Retype the complete listing exactly as it appears.
START RECORDS FOR THE EXERCISE
(** Tokens that match the same characters. *)
Definition tok_same (t t' : tok) : Prop :=
  match t, t' with
  | AnyString, AnyString => True
  | AnyChar, AnyChar => True
  | Lit c, Lit d => lower c = lower d
  | _, _ => False
  end.

(** A client that holds another collection only, and a server on the
    example deployment. *)
Definition example_client : Client (list Z) :=
  [("drafts", mkCollection [example_record row_bob "draft"] None)].




(** The example deployment with Jane's row stored a second time in
    capitals. *)
Definition row_jane_caps : Resume :=
  mkResume 5 (Some "JANE DOE") (Some "ENGINEERING") (Some "Software ENGINEER")
    "r5.txt" "uuid-5" (Some "JANE DOE") 104.

Definition example_world_caps : World (list Z) :=
  mkWorld example_collection
    (mkSession [row_jane; row_bob; row_jane_caps] 6 105 None)
    example_entropy 0 [].

(** ** Basic facts about LIKE matching *)

Lemma like_match_percent ts s :
  like_match (AnyString :: ts) s =
  like_match ts s
  || match s with
     | EmptyString => false
     | String _ s' => like_match (AnyString :: ts) s'
     end.
Proof. destruct s; reflexivity. Qed.

Lemma like_match_percent_here ts s :
  like_match ts s = true -> like_match (AnyString :: ts) s = true.
Proof. intros H. rewrite like_match_percent, H. reflexivity. Qed.

Lemma like_match_percent_later ts c s :
  like_match (AnyString :: ts) s = true ->
  like_match (AnyString :: ts) (String c s) = true.
Proof.
  intros H. rewrite like_match_percent, H. apply orb_true_r.
Qed.

Lemma like_match_only_percent s : like_match [AnyString] s = true.
Proof.
  induction s as [|c s IH].
  - reflexivity.
  - rewrite like_match_percent, IH. apply orb_true_r.
Qed.

(** Scanning never stops on a pending escape when the pattern is closed
    by a percent sign: the sign is either escaped or a wildcard. *)
Lemma like_scan_closed v : forall pending,
  exists ts, like_scan pending (v ++ "%") = Some ts.
Proof.
  induction v as [|c v IH]; intros pending; simpl.
  - destruct pending; simpl; eexists; reflexivity.
  - destruct pending.
    + destruct (IH false) as [ts ->]. simpl. eexists; reflexivity.
    + destruct (Ascii.eqb c like_escape).
      * apply IH.
      * destruct (IH false) as [ts ->]. simpl. eexists; reflexivity.
Qed.

Lemma like_tokens_pattern v :
  exists ts, like_tokens ("%" ++ v ++ "%") = Some (AnyString :: ts).
Proof.
  unfold like_tokens. simpl.
  destruct (like_scan_closed v false) as [ts ->]. simpl.
  exists ts. reflexivity.
Qed.

Lemma like_scan_plain v : forall rest,
  no_escape v = true ->
  like_scan false (v ++ rest) =
  option_map (fun ts => (plain_tokens v ++ ts)%list) (like_scan false rest).
Proof.
  induction v as [|c v IH]; intros rest H; simpl.
  - destruct (like_scan false rest); reflexivity.
  - simpl in H. apply andb_prop in H. destruct H as [Hc Hv].
    apply negb_true_iff in Hc. rewrite Hc.
    rewrite (IH rest Hv).
    destruct (like_scan false rest); reflexivity.
Qed.

Lemma pattern_of_plain v :
  no_escape v = true ->
  pattern_of v = (AnyString :: plain_tokens v ++ [AnyString])%list.
Proof.
  intros H. unfold pattern_of, like_tokens. simpl.
  rewrite (like_scan_plain v "%" H). reflexivity.
Qed.

Lemma pattern_of_tokens v : like_tokens ("%" ++ v ++ "%") = Some (pattern_of v).
Proof.
  unfold pattern_of.
  destruct (like_tokens_pattern v) as [ts ->]. reflexivity.
Qed.




(** With wildcards allowed in the value, a case-insensitive prefix is
    still matched: a wildcard also matches itself. *)
Lemma like_match_prefix_complete v : forall s,
  prefix_ci v s = true ->
  like_match (plain_tokens v ++ [AnyString]) s = true.
Proof.
  induction v as [|c v IH]; intros s H.
  - apply like_match_only_percent.
  - destruct s as [|d s]; simpl in H; [discriminate|].
    apply andb_prop in H. destruct H as [Hcd Hv].
    specialize (IH s Hv).
    change (plain_tokens (String c v) ++ [AnyString])%list
      with (tok_of c :: plain_tokens v ++ [AnyString])%list.
    unfold tok_of.
    destruct (Ascii.eqb c percent).
    + apply like_match_percent_later, like_match_percent_here, IH.
    + destruct (Ascii.eqb c underscore); simpl.
      * exact IH.
      * rewrite Hcd. exact IH.
Qed.

Lemma like_match_contains_complete v : forall s,
  contains_ci v s = true ->
  like_match (AnyString :: plain_tokens v ++ [AnyString]) s = true.
Proof.
  intros s. induction s as [|d s IH]; intros H.
  - simpl in H. rewrite orb_false_r in H.
    apply like_match_percent_here, like_match_prefix_complete, H.
  - simpl in H. apply orb_true_iff in H. destruct H as [H|H].
    + apply like_match_percent_here, like_match_prefix_complete, H.
    + apply like_match_percent_later, IH, H.
Qed.

(** ** The boolean substring test agrees with the specification's wording *)

Lemma same_letter_eq c d : same_letter c d = true <-> lower c = lower d.
Proof. unfold same_letter. apply Ascii.eqb_eq. Qed.

Lemma prefix_ci_iff v : forall s,
  prefix_ci v s = true <-> exists suf, lower_string s = lower_string v ++ suf.
Proof.
  induction v as [|c v IH]; intros s; simpl.
  - split; [intros _; exists (lower_string s); reflexivity | reflexivity].
  - destruct s as [|d s]; simpl.
    + split; [discriminate | intros [suf H]; discriminate].
    + rewrite andb_true_iff, same_letter_eq, IH. split.
      * intros [Hcd [suf Hs]]. exists suf. rewrite Hcd, Hs. reflexivity.
      * intros [suf H]. injection H as Hd Hs. split; [congruence | now exists suf].
Qed.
END RECORDS FOR THE EXERCISE
ANSWER SECTION ::
(** Tokens that match the same characters. *)
Definition tok_same (t t' : tok) : Prop :=
  match t, t' with
  | AnyString, AnyString => True
  | AnyChar, AnyChar => True
  | Lit c, Lit d => lower c = lower d
  | _, _ => False
  end.

(** A client that holds another collection only, and a server on the
    example deployment. *)
Definition example_client : Client (list Z) :=
  [("drafts", mkCollection [example_record row_bob "draft"] None)].




(** The example deployment with Jane's row stored a second time in
    capitals. *)
Definition row_jane_caps : Resume :=
  mkResume 5 (Some "JANE DOE") (Some "ENGINEERING") (Some "Software ENGINEER")
    "r5.txt" "uuid-5" (Some "JANE DOE") 104.

Definition example_world_caps : World (list Z) :=
  mkWorld example_collection
    (mkSession [row_jane; row_bob; row_jane_caps] 6 105 None)
    example_entropy 0 [].

(** ** Basic facts about LIKE matching *)

Lemma like_match_percent ts s :
  like_match (AnyString :: ts) s =
  like_match ts s
  || match s with
     | EmptyString => false
     | String _ s' => like_match (AnyString :: ts) s'
     end.
Proof. destruct s; reflexivity. Qed.

Lemma like_match_percent_here ts s :
  like_match ts s = true -> like_match (AnyString :: ts) s = true.
Proof. intros H. rewrite like_match_percent, H. reflexivity. Qed.

Lemma like_match_percent_later ts c s :
  like_match (AnyString :: ts) s = true ->
  like_match (AnyString :: ts) (String c s) = true.
Proof.
  intros H. rewrite like_match_percent, H. apply orb_true_r.
Qed.

Lemma like_match_only_percent s : like_match [AnyString] s = true.
Proof.
  induction s as [|c s IH].
  - reflexivity.
  - rewrite like_match_percent, IH. apply orb_true_r.
Qed.

(** Scanning never stops on a pending escape when the pattern is closed
    by a percent sign: the sign is either escaped or a wildcard. *)
Lemma like_scan_closed v : forall pending,
  exists ts, like_scan pending (v ++ "%") = Some ts.
Proof.
  induction v as [|c v IH]; intros pending; simpl.
  - destruct pending; simpl; eexists; reflexivity.
  - destruct pending.
    + destruct (IH false) as [ts ->]. simpl. eexists; reflexivity.
    + destruct (Ascii.eqb c like_escape).
      * apply IH.
      * destruct (IH false) as [ts ->]. simpl. eexists; reflexivity.
Qed.

Lemma like_tokens_pattern v :
  exists ts, like_tokens ("%" ++ v ++ "%") = Some (AnyString :: ts).
Proof.
  unfold like_tokens. simpl.
  destruct (like_scan_closed v false) as [ts ->]. simpl.
  exists ts. reflexivity.
Qed.

Lemma like_scan_plain v : forall rest,
  no_escape v = true ->
  like_scan false (v ++ rest) =
  option_map (fun ts => (plain_tokens v ++ ts)%list) (like_scan false rest).
Proof.
  induction v as [|c v IH]; intros rest H; simpl.
  - destruct (like_scan false rest); reflexivity.
  - simpl in H. apply andb_prop in H. destruct H as [Hc Hv].
    apply negb_true_iff in Hc. rewrite Hc.
    rewrite (IH rest Hv).
    destruct (like_scan false rest); reflexivity.
Qed.

Lemma pattern_of_plain v :
  no_escape v = true ->
  pattern_of v = (AnyString :: plain_tokens v ++ [AnyString])%list.
Proof.
  intros H. unfold pattern_of, like_tokens. simpl.
  rewrite (like_scan_plain v "%" H). reflexivity.
Qed.

Lemma pattern_of_tokens v : like_tokens ("%" ++ v ++ "%") = Some (pattern_of v).
Proof.
  unfold pattern_of.
  destruct (like_tokens_pattern v) as [ts ->]. reflexivity.
Qed.




(** With wildcards allowed in the value, a case-insensitive prefix is
    still matched: a wildcard also matches itself. *)
Lemma like_match_prefix_complete v : forall s,
  prefix_ci v s = true ->
  like_match (plain_tokens v ++ [AnyString]) s = true.
Proof.
  induction v as [|c v IH]; intros s H.
  - apply like_match_only_percent.
  - destruct s as [|d s]; simpl in H; [discriminate|].
    apply andb_prop in H. destruct H as [Hcd Hv].
    specialize (IH s Hv).
    change (plain_tokens (String c v) ++ [AnyString])%list
      with (tok_of c :: plain_tokens v ++ [AnyString])%list.
    unfold tok_of.
    destruct (Ascii.eqb c percent).
    + apply like_match_percent_later, like_match_percent_here, IH.
    + destruct (Ascii.eqb c underscore); simpl.
      * exact IH.
      * rewrite Hcd. exact IH.
Qed.

Lemma like_match_contains_complete v : forall s,
  contains_ci v s = true ->
  like_match (AnyString :: plain_tokens v ++ [AnyString]) s = true.
Proof.
  intros s. induction s as [|d s IH]; intros H.
  - simpl in H. rewrite orb_false_r in H.
    apply like_match_percent_here, like_match_prefix_complete, H.
  - simpl in H. apply orb_true_iff in H. destruct H as [H|H].
    + apply like_match_percent_here, like_match_prefix_complete, H.
    + apply like_match_percent_later, IH, H.
Qed.

(** ** The boolean substring test agrees with the specification's wording *)

Lemma same_letter_eq c d : same_letter c d = true <-> lower c = lower d.
Proof. unfold same_letter. apply Ascii.eqb_eq. Qed.

Lemma prefix_ci_iff v : forall s,
  prefix_ci v s = true <-> exists suf, lower_string s = lower_string v ++ suf.
Proof.
  induction v as [|c v IH]; intros s; simpl.
  - split; [intros _; exists (lower_string s); reflexivity | reflexivity].
  - destruct s as [|d s]; simpl.
    + split; [discriminate | intros [suf H]; discriminate].
    + rewrite andb_true_iff, same_letter_eq, IH. split.
      * intros [Hcd [suf Hs]]. exists suf. rewrite Hcd, Hs. reflexivity.
      * intros [suf H]. injection H as Hd Hs. split; [congruence | now exists suf].
Qed.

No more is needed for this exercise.